A further exemplary embodiment is a computer implemented method for performing memory management in a memory system. The method includes obtaining a target size for a first memory region in a memory that is capable of accessing data at two or more densities. The first memory region includes a first portion of the memory operating at a first density. The obtaining a target size includes performing for a plurality of possible first memory region sizes: estimating a probability of a processor request not being present in the memory; and estimating a performance characteristic of the memory system in response to a latency of the first portion of the memory, a latency of a second portion of the memory, and the estimated probability of the processor request not being present in the memory. The target size is selected from the plurality of possible first memory region sizes; the target size selected corresponds to a possible first memory region size having the highest estimated performance characteristic among the plurality of possible first memory region sizes.

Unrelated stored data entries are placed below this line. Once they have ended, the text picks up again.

(* ===== verification/Dlasr.v ===== *)
(** * Dlasr: the reference-model cross-checker

    Models [DlasrTest] of [src/lapack/testlapack/dlasr.go]: the table of
    configurations it enumerates, the random matrix and rotations of a trial,
    the explicit rotation matrices [P_k] for the three pivot policies, their
    composition into [P] in the order the direction asks for, the product
    with [A] on the side under test and the comparison with what the
    implementation left.  The implementation under test ([Dlasrer]), the
    dense product ([Gemmer]) and the sine and cosine ([Trig]) are
    interfaces; the random source is [Rand] of [IncSet].  A matrix is its
    row-major data with its sizes, as [blas64.General] is.

    The theorems give each piece in closed form, show that a trial is the
    abstract trial [trialZero] on zero matrices, that its verdict with the
    reference product is whether [P] is finite, that rotations by no angle
    compose to the identity, and that the test returns on every
    configuration of its table. *)
From stdpp Require Import prelude.
From S2P Require Import Prelude.
From S2P Require Import Float64.
From S2P Require Import Oracle.
From S2P Require Import IncSet.
#[local] Open Scope Z_scope.
#[local] Open Scope go_scope.

(** ** Data *)

Module blas.
Inductive Side : Type := Left | Right.
Inductive Transpose : Type := NoTrans | Trans.
End blas.

Module lapack.
Inductive Pivot : Type := Variable_ | Top | Bottom.
Inductive Direct : Type := Forward | Backward.
End lapack.

Module blas64.
Record General : Type := MkGeneral {
  Rows : Z;
  Cols : Z;
  Stride : Z;
  Data : list float64;
}.
Definition with_Data (g : General) (d : list float64) : General :=
  MkGeneral (Rows g) (Cols g) (Stride g) d.
End blas64.

#[export] Instance Side_eq_dec : EqDecision blas.Side.
Proof. solve_decision. Defined.
#[export] Instance Transpose_eq_dec : EqDecision blas.Transpose.
Proof. solve_decision. Defined.
#[export] Instance Pivot_eq_dec : EqDecision lapack.Pivot.
Proof. solve_decision. Defined.
#[export] Instance Direct_eq_dec : EqDecision lapack.Direct.
Proof. solve_decision. Defined.

(** One row of the table of sizes, and one configuration of a trial. *)
Record test : Type := Test { t_m : Z; t_n : Z; t_lda : Z }.

Record config : Type := Config {
  cf_side : blas.Side;
  cf_pivot : lapack.Pivot;
  cf_direct : lapack.Direct;
  cf_test : test;
}.

#[export] Instance test_eq_dec : EqDecision test.
Proof. solve_decision. Defined.
#[export] Instance config_eq_dec : EqDecision config.
Proof. solve_decision. Defined.

(** Lines 75-78: the order of [P], the side of [A] the rotations act on. *)
Definition pSizeOf (side : blas.Side) (m n : Z) : Z :=
  if decide (side = blas.Right) then n else m.

(** ** Interfaces *)

(** The routine under test.  It is handed the slices [c], [s] and [a] and
    can write to each; it returns what they hold when it returns.  It cannot
    change their lengths ([DlasrerOk]). *)
Class Dlasrer : Type := {
  Dlasr : blas.Side → lapack.Pivot → lapack.Direct → Z → Z →
          list float64 → list float64 → list float64 → Z →
          result (list float64 * list float64 * list float64);
}.

Class DlasrerOk (impl : Dlasrer) : Prop := {
  Dlasr_length side pivot direct m n c s a lda c' s' a' :
    Dlasr side pivot direct m n c s a lda = Ok (c', s', a') →
    length c' = length c ∧ length s' = length s ∧ length a' = length a;
}.

(** An implementation returns when the sizes fit: [a] holds [m] rows of
    [lda >= max(1, n)] entries, [c] and [s] one entry per rotation. *)
Class DlasrerTotal (impl : Dlasrer) : Prop := {
  Dlasr_returns side pivot direct m n c s a lda :
    0 ≤ m → 0 ≤ n → Z.max 1 n ≤ lda → len a = m * lda →
    len c = pSizeOf side m n - 1 → len s = pSizeOf side m n - 1 →
    is_Ok (Dlasr side pivot direct m n c s a lda);
}.

(** An implementation reads the rotations and does not write them: the [c]
    and [s] it leaves are those it was given. *)
Class DlasrerKeeps (impl : Dlasrer) : Prop := {
  Dlasr_keeps side pivot direct m n c s a lda c' s' a' :
    Dlasr side pivot direct m n c s a lda = Ok (c', s', a') → c' = c ∧ s' = s;
}.

(** The dense product [C = alpha*A*B + beta*C]; it returns the data of [C],
    as long as [C]'s was ([GemmerOk]). *)
Class Gemmer : Type := {
  Gemm : blas.Transpose → blas.Transpose → float64 → blas64.General →
         blas64.General → float64 → blas64.General → result (list float64);
}.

Additional features and advantages are realized through the techniques of the present embodiment. Other embodiments and aspects are described herein and are considered a part of the claimed invention. For a better understanding of the invention with the advantages and features, refer to the description and to the drawings.
The subject matter that is regarded as the invention is particularly pointed out and distinctly claimed in the claims at the conclusion of the specification. The foregoing and other features, and advantages of the invention are apparent from the following detailed description taken in conjunction with the accompanying drawings in which:
An exemplary embodiment of the present invention monitors the usage of individual memory regions and estimates the memory capacity requirement of a given application (or application mix) executing on a computer system. This information is utilized to regulate densities of PCM cells in order to meet changing memory capacity requirements and to provide a high level of system performance and power efficiency.
Exemplary embodiments of the present invention provide a memory system where the number of bits per cell stored in phase change memory (PCM) devices is varied depending on current workload requirements. Such a memory system can obtain reduced latency, reduced power, and enhanced lifetime for the common case when a computer system does not fully use memory capacity by dynamically using fewer bits per cell. When a current workload is such that the system is constrained by memory capacity, an exemplary embodiment automatically increases the bits per cell (or density) of PCM devices to make the full memory capacity available to the system. Exemplary embodiments may be implemented without any user software changes.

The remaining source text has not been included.